The column headers in a MIDAS files may contain a second (userword) level of identification (e.g. headers for columns describing various cytokine treatments might begin with “TR:Cytokine”). When present, these secondary identifiers allow Software (e.g., DataRail’s importer) to identify automatically the dimensions of a new compendium.

Code	Description	handled in CellNOptR
ID	Identifiers
TR	Treatment	yes
DA	Data acquisition	yes
DV	Data value	yes

Example:

TR:mock:CellLine	TR:EGF	TR:TNFa	DA:Akt	DA:Hsp27	DV:Akt	DV:Hsp27
1	1	0	0	0	0	0
1	0	1	0	0	0	0
1	1	0	10	10	1	0.2
1	0	1	10	10	1	0.5

Each value is separated by a comma and you could have space, tabs between commas. So, the final format could be as follows:

TR:mock:CellLine, TR:EGF, TR:TNFa, TR:PI3Ki, DA:Akt, DA:Hsp27, DV:Akt, DV:Hsp27
1,1,0,0, 0,0,   0,0
1,0,1,0, 0,0,   0,0
1,1,0,0, 10,10, 0.82,0.7
1,0,1,0, 10,10, 0.91,0.7

Let us explain the header:

The first row is the header describing the content of each colum.
commas separate all fields.
Each fields must starts with one of the valid code followed by a column (e.g., TR: or DA:).
Subfields are possible: TR:whatever:EGF
Special fields such as CellLine, NOCYTO and NOINHIB are ignored.
The number of DA and DV must be equal except if you use the special name DA:ALL (see later).
Inhibitors are coded by adding the letter i after the name (e.g., TR:PI3Ki) Warning: do we have special cases of name ending with the letter i ?

The data above is made of rows that length is as long as the header. Fields may be empty, which is not the case here. If so, software should replace the value by (e.g., NA in R language) and cope with it.

Each row represents a given treatment at a given time. Time are coded with the DA code. Values are coded within the DV columns. Let us look at the 2 first rows. The time is 0. The next two other rows are coded for the time 10. The treatements (3 first colums) are found at the different time.

In MIDAS file, data should be ordered by time although some software may deal with it.

2.2.2. Filename issue

From the Reference below:

MIDAS file has a unique identifier (UID) composed of the following fields:
(i) a two-letter data/file-type code (e.g., PDfor Primary Data, MD for
multiplex data), (ii) a three-letter creator code (typically initials),
(iii) an identification number of arbitrary length that is unique across
the entire system, and (iv) a free-text suffix that serves as a mnemonic
to improve human readability. For example, the primary data discussed in
the text might be tagged MD-LGA-11111-CytoInh17phFI-BLK

In practice, only a few files are coded that way. One reason is that the UID tag is hardly used. Another inconsistency is that dashes are not used or replaced by __. Besides, many files contain the word Data. Finally, the name tag (e.g. LGA above) is not good practice because public file should give the feeling they belong to everybody. However, one consistency is the extension being .csv.

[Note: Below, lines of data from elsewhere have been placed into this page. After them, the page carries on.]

(** X5. A [processSingleImage] call, however it ends, leaves the tracker's
    answers about every other element whose identity is none of those the
    call's element shows (at the call and at its two resumptions) as they
    were: what is processed stays processed, what is in flight stays in
    flight, and nothing else becomes either. *)
Theorem processing_leaves_other_identities_alone
        (env : ImageConverter.Env) (api : string -> option (Result string))
        (now : Z) (t : ProcessedImageTracker) (img other : Image) (later : Later) :
  getImageHash other <> getImageHash img ->
  getImageHash other <> getImageHash (reread img (whenConverted later)) ->
  getImageHash other <> getImageHash (reread img (whenDescribed later)) ->
  elem other <> elem img ->
  isProcessed (tracker (processSingleImage env api now t img later).1) other
  = isProcessed t other
  /\ isInFlight (tracker (processSingleImage env api now t img later).1) other
     = isInFlight t other.
Proof.
  intros Hhash Hconverted Hdescribed Helem.
  destruct (processSingleImage_steps env api now t img later) as (l & -> & Hl).
  clear env api. revert t. induction Hl as [|s l Hs Hl IH]; intros t; [done|].
  unfold steps in *. simpl.
  assert (getImageHash other <> getImageHash (stepImage s)
          /\ elem other <> elem (stepImage s)) as [Hh He].
  { destruct Hs as [-> | [-> | ->]].
    - split; [exact Hhash | exact Helem].
    - split; [exact Hconverted | exact Helem].
    - split; [exact Hdescribed | exact Helem]. }
  destruct (step_frame t s other Hh He) as [<- <-]. apply IH.
Qed.

Lemma processing_leaves_other_identities_alone_witness :
  isProcessed (tracker (processSingleImage Samples.offline Samples.answering 2000
                          (markInFlight create Samples.dog) Samples.preview
                          Samples.swapped).1) Samples.dog
  = isProcessed (markInFlight create Samples.dog) Samples.dog
  /\ isInFlight (tracker (processSingleImage Samples.offline Samples.answering 2000
                            (markInFlight create Samples.dog) Samples.preview
                            Samples.swapped).1) Samples.dog
     = isInFlight (markInFlight create Samples.dog) Samples.dog.
Proof.
  apply (processing_leaves_other_identities_alone Samples.offline Samples.answering 2000
           (markInFlight create Samples.dog) Samples.preview Samples.dog
           Samples.swapped).
  - vm_compute. discriminate.
  - vm_compute. discriminate.
  - vm_compute. discriminate.
  - vm_compute. discriminate.
Defined.

Lemma step_disjoint t s :
  inFlight t ## processedHashes t -> inFlight (step t s) ## processedHashes (step t s).
Proof.
  intros Hdisj. destruct s as [img|img|img d now]; simpl.
  - rewrite enter_tracker. destruct ((enter t img).2) eqn:Hgo; [|done].
    apply enter_true in Hgo as [[_ Hnew]%isProcessed_false _]. simpl. set_solver.
  - set_solver.
  - change (getImageHash (describe img d)) with (getImageHash img). set_solver.
Qed.

(** X6. Whatever calls of [processSingleImage] have run, completed or not
    and in whatever interleaving, no identity is in the in-flight set and in
    the processed set at once. *)
Theorem in_flight_and_processed_are_disjoint (l : list Step) :
  inFlight (steps create l) ## processedHashes (steps create l).
Proof.
  unfold steps. assert (inFlight create ## processedHashes create) as Hinit
    by (simpl; set_solver).
  revert Hinit. generalize create as t.
  induction l as [|s l IH]; intros t Ht; [done|]. simpl. by apply IH, step_disjoint.
Qed.

(** X7. [clear()] forgets the hashes but not the elements: the element that
    was marked processed is still reported processed and its stored
    description is still compared by [shouldReprocess], whereas another
    element showing the same picture is no longer recognised; both counts
    drop to zero. *)
Theorem clear_forgets_hashes_not_elements
        (t : ProcessedImageTracker) (img other : Image) (description : string)
        (now : Z) :
  isProcessed (clear (markProcessed t img description now)) img = true
  /\ shouldReprocess (clear (markProcessed t img description now)) img
     = negb (String.eqb (alt img) description)
  /\ (processedImages t !! elem other = None -> elem other <> elem img ->
      isProcessed (clear (markProcessed t img description now)) other = false)
  /\ getStats (clear (markProcessed t img description now)) = mkTrackerStats 0 0.
Proof.
  repeat apply conj.
  - unfold isProcessed. simpl. rewrite lookup_insert_eq.
    by rewrite bool_decide_eq_true_2 by eauto.
  - unfold shouldReprocess. simpl. by rewrite lookup_insert_eq.
  - intros Hnone Hne. apply isProcessed_false. simpl.
    rewrite lookup_insert_ne by done. split; [done | set_solver].
  - reflexivity.
Qed.

(** A re-created element with the picture of a processed one, after
    [clear()]. *)
Example clear_then_recreated_element :
  isProcessed (clear (markProcessed create Samples.cat "a cat on a sofa" 1000))
              Samples.catAgain = false
  /\ isProcessed (markProcessed create Samples.cat "a cat on a sofa" 1000)
                 Samples.catAgain = true.
Proof. vm_compute. split; reflexivity. Qed.

(** X8. After a successful call the element is consistent with its record:
    [shouldReprocess] is false. If the page later changes the alt text,
    [shouldReprocess] turns true, but [processSingleImage] does not consult
    it: the element is still reported processed and a new call returns at
    once without converting or submitting anything. *)
Theorem changed_alt_is_flagged_but_skipped
        (env : ImageConverter.Env) (api : string -> option (Result string))
        (now now' : Z) (t : ProcessedImageTracker) (img later : Image)
        (page : Later) (base64 description : string) :
  elem later = elem img ->
  shouldReprocess (tracker (afterDescription now t img base64 (Ok description)))
                  (image (afterDescription now t img base64 (Ok description))) = false
  /\ shouldReprocess (tracker (afterDescription now t img base64 (Ok description))) later
     = negb (String.eqb (alt later) description)
  /\ processSingleImage env api now'
       (tracker (afterDescription now t img base64 (Ok description))) later page
     = (mkRun Returned (tracker (afterDescription now t img base64 (Ok description)))
              later [], []).
Proof.
  intros Helem. simpl. unfold shouldReprocess, processSingleImage, isProcessed. simpl.
  rewrite Helem, !lookup_insert_eq. simpl.
  rewrite String.eqb_refl. by repeat apply conj.
Qed.

Lemma changed_alt_is_flagged_but_skipped_witness :
  shouldReprocess
    (tracker (afterDescription 1000 create Samples.cat Samples.jpeg (Ok "a cat on a sofa")))
    (image (afterDescription 1000 create Samples.cat Samples.jpeg (Ok "a cat on a sofa")))
  = false
  /\ shouldReprocess
       (tracker (afterDescription 1000 create Samples.cat Samples.jpeg (Ok "a cat on a sofa")))
       Cases.catRetitled
     = negb (String.eqb (alt Cases.catRetitled) "a cat on a sofa")
  /\ processSingleImage Samples.offline Samples.answering 2000
       (tracker (afterDescription 1000 create Samples.cat Samples.jpeg (Ok "a cat on a sofa")))
       Cases.catRetitled (unchanged Cases.catRetitled)
     = (mkRun Returned
              (tracker (afterDescription 1000 create Samples.cat Samples.jpeg
                                         (Ok "a cat on a sofa")))
              Cases.catRetitled [], []).
Proof.
  apply (changed_alt_is_flagged_but_skipped Samples.offline Samples.answering 1000 2000
           create Samples.cat Cases.catRetitled (unchanged Cases.catRetitled)
           Samples.jpeg "a cat on a sofa").
  reflexivity.
Defined.
(** [strings.HasPrefix s p] *)
Fixpoint HasPrefix (s p : string) {struct p} : bool :=
  match p, s with
  | EmptyString, _ => true
  | String a p', String b s' => if Ascii.eqb a b then HasPrefix s' p' else false
  | String _ _, EmptyString => false
  end.

(** [strings.Index s sep]: position of the first occurrence of [sep]
    in [s]; [None] stands for Go's [-1]. *)
Fixpoint Index (s sep : string) : option nat :=
  if HasPrefix s sep then Some 0%nat
  else match s with
       | EmptyString => None
       | String _ s' => S <$> Index s' sep
       end.

(** [strings.Contains s substr] is [Index(s, substr) >= 0]. *)
Definition Contains (s substr : string) : bool :=
  match Index s substr with Some _ => true | None => false end.

(** The loop of [genSplit] for a non-empty separator: cut at the first
    occurrence, continue with what follows it.  Every round consumes
    at least one byte, so [String.length s] rounds are enough. *)
Fixpoint genSplit (rounds : nat) (s sep : string) : list string :=
  match rounds with
  | O => [s]
  | S r =>
      match Index s sep with
      | None => [s]
      | Some m => slice_to m s :: genSplit r (slice_from (m + String.length sep) s) sep
      end
  end.

(** [strings.Split s sep], for [sep] non-empty (the input only splits
    on ["://"]). *)
Definition Split (s sep : string) : list string :=
  genSplit (String.length s) s sep.

End GoStrings.

Import GoStrings.

(** ** Data delivered by the host (package [splunk]) *)

(** A stanza parameter: [param.Name], [param.Value]. *)
Record Param := { Name : string; Value : string }.

Record Stanza := { StanzaName : string; Params : list Param }.

(** [splunk.ModInputConfig], the fields the input reads. *)
Record ModInputConfig := {
  SessionKey : string;
  CheckpointDir : string;
  Stanzas : list Stanza
}.

(** One attribute of a storage/passwords entry: [key.Name], [key.Value]. *)
Record Key := { Key_Name : string; Key_Value : string }.

(** One storage/passwords entry: [entry.ID], [entry.Contents.Keys]. *)
Record Entry := { ID : string; Contents_Keys : list Key }.

(** The temporary struct of [getTokens] that the JSON payload is decoded into. *)
Record tokenData := {
  AccessToken : string;
  RefreshToken : string;
  TokenType : string;
  Expires : string
}.

Definition APP_NAME : string := "TA-GoogleFitness".
Definition STRATEGY_GOOGLE : string := "GoogleFitness".
Definition STRATEGY_FITBIT : string := "FitBit".
Definition STRATEGY_MICROSOFT : string := "Microsoft".
Definition STRATEGY_PARAM_NAME : string := "FitnessService".
Definition ENFORCE_CERT_VALIDATION : string := "force_cert_validation".

(** ** Values of the Go runtime *)

(** An instant, in nanoseconds. *)
Definition Time : Type := Z.

(** [time.Hour], a [time.Duration] in nanoseconds. *)
Definition Hour : Z := 3600 * 1000000000.

(** [t.Add(d)] *)
Definition Add (t : Time) (d : Z) : Time := t + d.

(** File contents: a list of bytes, each an 8-bit value. *)
Definition bytes : Type := list Z.

(** The text of a Go [error]. *)
Definition error : Type := string.

(** The line feed that ends the log formats. *)
Definition nl : string := String (Ascii.ascii_of_nat 10) EmptyString.

(** A Go call that yields either a value or a non-nil error. *)
Inductive Res (A : Type) : Type :=
| Val (a : A)
| Err (e : error).
Arguments Val {A} a.
Arguments Err {A} e.

(** ** External collaborators

    Functions the input calls but does not define: the token and client
    constructors and the reader's [getData] (other files of the
    package), [encoding/json], [time.Time]'s gob codec and [path.Join]. *)
Class Runtime := {
  Token : Type;
  Client : Type;
  (** [newToken(refreshToken, accessToken, expiry, tokenType)] *)
  newToken : string -> string -> string -> string -> Token;
  (** [getClient(token, clientId, clientSecret)] *)
  getClient : Token -> string -> string -> Client;
  (** [reader.getData(client, writer)] of a [GoogleFitnessReader]
      holding [startTime] and [endTime]: the timestamp to checkpoint. *)
  GoogleFitnessReader_getData : Time -> Time -> Client -> Time;
  (** [json.NewDecoder(strings.NewReader(s)).Decode(temp)] *)
  json_Decode : string -> Res tokenData;
  (** [t.GobEncode()] *)
  GobEncode : Time -> Res bytes;
  (** [t.GobDecode(b)] *)
  GobDecode : bytes -> Res Time;
  (** [path.Join(dir, elem)] *)
  path_Join : string -> string -> string
}.

(** The world around one run: what the storage/passwords endpoint
    answers, which paths refuse a write (and with which error), and the
    successive readings of the clock. *)
Record Host := {
  passwords : Res (list Entry);
  write_error : string -> option error;
  clock : nat -> Time
}.

(** ** The run monad *)

Section Engine.

Context `{RT : Runtime}.

(** What a run does to the outside, in order. *)
Inductive Event : Type :=
| EvLog (msg : string)
| EvGetEntities (sessionKey : string)
| EvGetClient (token : Token) (clientId clientSecret : string)
| EvReadFile (path : string)
| EvGetData (client : Client) (startTime endTime : Time)
| EvWriteFile (path : string) (data : bytes)
| EvWriteFailed (path : string).

Record State := {
  files : gmap string bytes;   (* the checkpoint directory *)
  ticks : nat;                 (* calls of time.Now so far *)
  trace : list Event
}.

(** [Ok]: the call returned.  [Fatal]: [log.Fatal]/[log.Fatalf]
    printed [msg] and exited the process.  [Panic]: a runtime panic. *)
Inductive Outcome (A : Type) : Type :=
| Ok (a : A)
| Fatal (msg : string)
| Panic (msg : string).
Arguments Ok {A} a.
Arguments Fatal {A} msg.
Arguments Panic {A} msg.

Definition M (A : Type) : Type := State -> Outcome A * State.

Definition ret {A} (a : A) : M A := fun s => (Ok a, s).

Definition bind {A B} (m : M A) (k : A -> M B) : M B :=
  fun s =>
    match m s with
    | (Ok a, s') => k a s'
    | (Fatal msg, s') => (Fatal msg, s')
    | (Panic msg, s') => (Panic msg, s')
    end.

Definition log_Fatal {A} (msg : string) : M A := fun s => (Fatal msg, s).

Definition panic {A} (msg : string) : M A := fun s => (Panic msg, s).

Definition emit (e : Event) : M unit :=
  fun s => (Ok tt, {| files := files s; ticks := ticks s; trace := trace s ++ [e] |}).

Definition log_Printf (msg : string) : M unit := emit (EvLog msg).

(** [time.Now()]: the next reading of the clock. *)
Definition time_Now (h : Host) : M Time :=
  fun s => (Ok (clock h (ticks s)),
            {| files := files s; ticks := S (ticks s); trace := trace s |}).

(** [ioutil.ReadFile(path)] *)
Definition ioutil_ReadFile (path : string) : M (Res bytes) :=
  fun s =>
    (Ok match files s !! path with
        | Some b => Val b
        | None => Err ("open " +:+ path +:+ ": no such file or directory")
        end,
     {| files := files s; ticks := ticks s; trace := trace s ++ [EvReadFile path] |}).

(** [ioutil.WriteFile(path, data, 0644)]; [None] is a nil error. *)
Definition ioutil_WriteFile (h : Host) (path : string) (data : bytes) : M (option error) :=
  fun s =>
    match write_error h path with
    | Some e =>
        (Ok (Some e),
         {| files := files s; ticks := ticks s; trace := trace s ++ [EvWriteFailed path] |})
    | None =>
        (Ok None,
         {| files := <[path := data]> (files s); ticks := ticks s;
            trace := trace s ++ [EvWriteFile path data] |})
    end.

(** [splunk.GetEntities(LocalSplunkMgmntURL, {"storage","passwords"},
    APP_NAME, "nobody", sessionKey)] *)
Definition splunk_GetEntities (h : Host) (sessionKey : string) : M (Res (list Entry)) :=
  fun s =>
    (Ok (passwords h),
     {| files := files s; ticks := ticks s; trace := trace s ++ [EvGetEntities sessionKey] |}).

End Engine.

Arguments Ok {A} a.
Arguments Fatal {A} msg.
Arguments Panic {A} msg.

Notation "x <- m ;; k" := (bind m (fun x => k))
  (at level 100, m at next level, right associativity).
Notation "m ;;; k" := (bind m (fun _ => k))
  (at level 100, right associativity).

(** ** FitnessInput.go *)

Section FitnessInput.

Context `{RT : Runtime}.

(** The strategy interface [FitnessReader]; the package constructs
    one implementation, [GoogleFitnessReader]. *)
Inductive FitnessReader : Type :=
| GoogleFitnessReader (startTime endTime : Time).

Definition getData (reader : FitnessReader) (client : Client) : M Time :=
  match reader with
  | GoogleFitnessReader startTime endTime =>
      emit (EvGetData client startTime endTime) ;;;
      ret (GoogleFitnessReader_getData startTime endTime client)
  end.

(** [for _, x := range l { body }] *)
Fixpoint forEach {A} (l : list A) (body : A -> M unit) : M unit :=
  match l with
  | [] => ret tt
  | x :: l' => body x ;;; forEach l' body
  end.

(** *** ValidateScheme *)

Definition knownStrategy (v : string) : bool :=
  String.eqb v STRATEGY_GOOGLE
  || String.eqb v STRATEGY_FITBIT
  || String.eqb v STRATEGY_MICROSOFT.
Lemma artist_report_text_of (a : artist_data) (tracks : list (string * string)) :
  artist_report (artist_json a) (top_tracks_json tracks)
  = Returns (artist_text a tracks).
Proof.
  destruct a as [id name popularity followers [|g genres] uri];
    unfold artist_report, artist_json, top_tracks_json, artist_text;
    cbn [getitem dict_lookup String.eqb Ascii.eqb Bool.eqb obind
         format_grouped py_str py_repr slice_to iterate truthy map
         ad_name ad_popularity ad_followers ad_genres ad_uri];
    try (change (VStr g :: map VStr genres) with (map VStr (g :: genres));
         rewrite join_value_strings; cbn [obind]);
    rewrite firstn_map, append_top_tracks_numbered; f_equal; same_text.
Qed.

Lemma numbered_top_tracks_text (n : nat) :
  forall (tracks : list (string * string)) i,
    numbered_top_tracks i (firstn n tracks)
    = String.concat ""
        (map (fun entry : nat * (string * string) =>
                let (i, t) := entry in
                decimal (Z.of_nat i) ++ ". " ++ fst t ++ " - " ++ snd t ++ nl)
           (combine (seq i n) tracks)).
Proof.
  induction n as [|n IH]; intros [|t tracks] i; try reflexivity.
  cbn [firstn numbered_top_tracks seq combine map].
  rewrite concat_cons, IH. unfold nat_str, int_str. same_text.
Qed.

(** A well-formed artist, end to end: the tool searches for one artist,
    looks up the details and the top tracks of the first hit by its id,
    and reports the name, the popularity in decimal, the followers in
    decimal with a comma between the groups of three digits, the genres
    with ", " between them ("N/A" when there are none) and the URI,
    followed by the first five top tracks, numbered from 1. *)
Theorem artist_is_reported (artist_name : string) (a : artist_data)
  (others : list value) (tracks : list (string * string)) :
  tracks <> [] ->
  str_digits_ok (ad_popularity a) = true ->
  (0 <= ad_followers a)%Z ->
  str_digits_ok (ad_followers a) = true ->
  answer _ (sp_search artist_name "artist" 1)
  = Returns (search_json "artists" (artist_hit_json a :: others)) ->
  answer _ (sp_artist (VStr (ad_id a))) = Returns (artist_json a) ->
  answer _ (sp_artist_top_tracks (VStr (ad_id a)))
  = Returns (top_tracks_json tracks) ->
  exists group groups,
    String.concat "" (group :: groups) = decimal (ad_followers a)
    /\ (1 <= String.length group <= 3)%nat
    /\ Forall (fun g => String.length g = 3%nat) groups
    /\ run answer (get_artist_info artist_name)
       = ([ Event (sp_search artist_name "artist" 1)
              (Returns (search_json "artists" (artist_hit_json a :: others)));
            Event (sp_artist (VStr (ad_id a))) (Returns (artist_json a));
            Event (sp_artist_top_tracks (VStr (ad_id a)))
              (Returns (top_tracks_json tracks)) ],
          Returns
            ("Artist: " ++ ad_name a ++ nl
             ++ "Popularity: " ++ decimal (ad_popularity a) ++ "/100" ++ nl
             ++ "Followers: " ++ String.concat "," (group :: groups) ++ nl
             ++ "Genres: " ++ match ad_genres a with
                              | [] => "N/A"
                              | genres => String.concat ", " genres
                              end ++ nl
             ++ "Spotify URI: " ++ ad_uri a ++ nl ++ nl
             ++ "Top Tracks:" ++ nl
             ++ String.concat ""
                  (map (fun entry : nat * (string * string) =>
                          let (i, t) := entry in
                          decimal (Z.of_nat i) ++ ". " ++ fst t ++ " - "
                          ++ snd t ++ nl)
                     (combine (seq 1 5) tracks)))).
Proof.
  intros Hne _ Hfollowers _ Hsearch Hartist Htop.
  destruct (int_grouped_groups (ad_followers a) Hfollowers)
    as [group [groups [Hgrouped [Hdigits [Hfirst Hrest]]]]].
  exists group, groups. repeat (split; [assumption|]).
  assert (Hid : (sec <~ getitem (search_json "artists"
                                   (artist_hit_json a :: others)) "artists" ;;
                 items <~ getitem sec "items" ;;
                 artist <~ getfirst items ;;
                 getitem artist "id") = Returns (VStr (ad_id a)))
    by reflexivity.
  assert (Hdetails : truthy (artist_json a) = true) by reflexivity.
  assert (Htracks : (if negb (truthy (top_tracks_json tracks))
                     then Returns true
                     else found <~ get_method (top_tracks_json tracks)
                                     "tracks" VNone ;;
                          Returns (negb (truthy found))) = Returns false)
    by now destruct tracks.
  unfold run, get_artist_info. f_equal.
  - unroll. rewrite Hsearch. cbn [app]. f_equal.
    change (no_items "artists" _) with (Returns (F := F) false).
    cbn [trace bind pure]. unroll. rewrite Hid. cbn [app trace bind pure].
    unroll. rewrite Hartist, Hdetails. cbn [app negb]. f_equal.
    unroll. rewrite Htop. cbn [app]. f_equal.
    unroll. rewrite Htracks. cbn [app trace bind pure]. now unroll.
  - unroll. rewrite Hsearch.
    change (no_items "artists" _) with (Returns (F := F) false).
    cbn [result bind pure]. unroll. rewrite Hid. cbn [result bind pure].
    unroll. rewrite Hartist, Hdetails. cbn [negb].
    unroll. rewrite Htop.
    unroll. rewrite Htracks. cbn [result bind pure]. unroll.
    rewrite artist_report_text_of. f_equal. unfold artist_text.
    rewrite Hgrouped, numbered_top_tracks_text. unfold int_str.
    now destruct (ad_genres a) as [|g genres]; rewrite ?join_concat.
Qed.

Reference: J. Saez-Rodriguez, A. Goldsipe, J. Muhlich, L. Alexopoulos, B. Millard, D. A. Lauffenburger, P. K. Sorger, Flexible Informatics for Linking Experimental Data to Mathematical Models via DataRail. Bioinformatics, 24:6, 840-847 (2008). Citations

2.2.3. Proposal for filename convention

Do not use the DATA/Data word. Instead start all files with MD- and use the extension .csv
Separate the names that describe your data with dashes.
Underscore could be use internally to refine a name
MD must be capitalised, other names can use any convention but we recomment polish convention (e.g., capitalize words)

MD-Tag1-Tag2.csv

MD indicates that this is a MIDAS file so no need to set Data in the filename anymore. Tag1 is a general description tag (containing _ possibly) and Tag2 is a variant of Tag1. For instance, Tag1 could be Toy and Tag2 a name to differentiate different Toy data sets.

Correct:

MD-Toy.csv
MD-Toy-variant1.csv
MD-LiverDream.csv
MD-LiverDREAM.csv

DataRail

3. Developers Guide

3.1. R code conventions

There are just a few conventions that should be taken into account when developping/changing CellNOptR and add-on package such as CNORfuzzy, CNORode…

Note: Do not change the layout of a file except if you think it does not fulfill the following conventions.

3.1.1 Function naming convention

Acronyms should be all in big caps (e.g, NONC, MIDAS, SIF, PDF, CNO).
Functions must start with small caps except if acronym.
If several words make up a function name, each word should start with a big Cap to ease the reading (e.g., compressModel, cutSimList)
A word following an acronym should start with big cap except for CNOlist that is used everywhere with small caps for “list”.
If a number splits 2 words (e.g. sif2graph) then no need for a big cap. The name is clear enough.

Correct:

prep4sim
plotFit
readMIDAS

Incorrect:

prep4SIM
PlotFit
readMidas

3.1.2. Tabulations

Some people uses tabs, some others spaces. We decide to use spaces instead of tabs (4 spaces for 1 tab). This is just an arbitrary convention to avoid mixing both without knowing. Easy to set up in any editor.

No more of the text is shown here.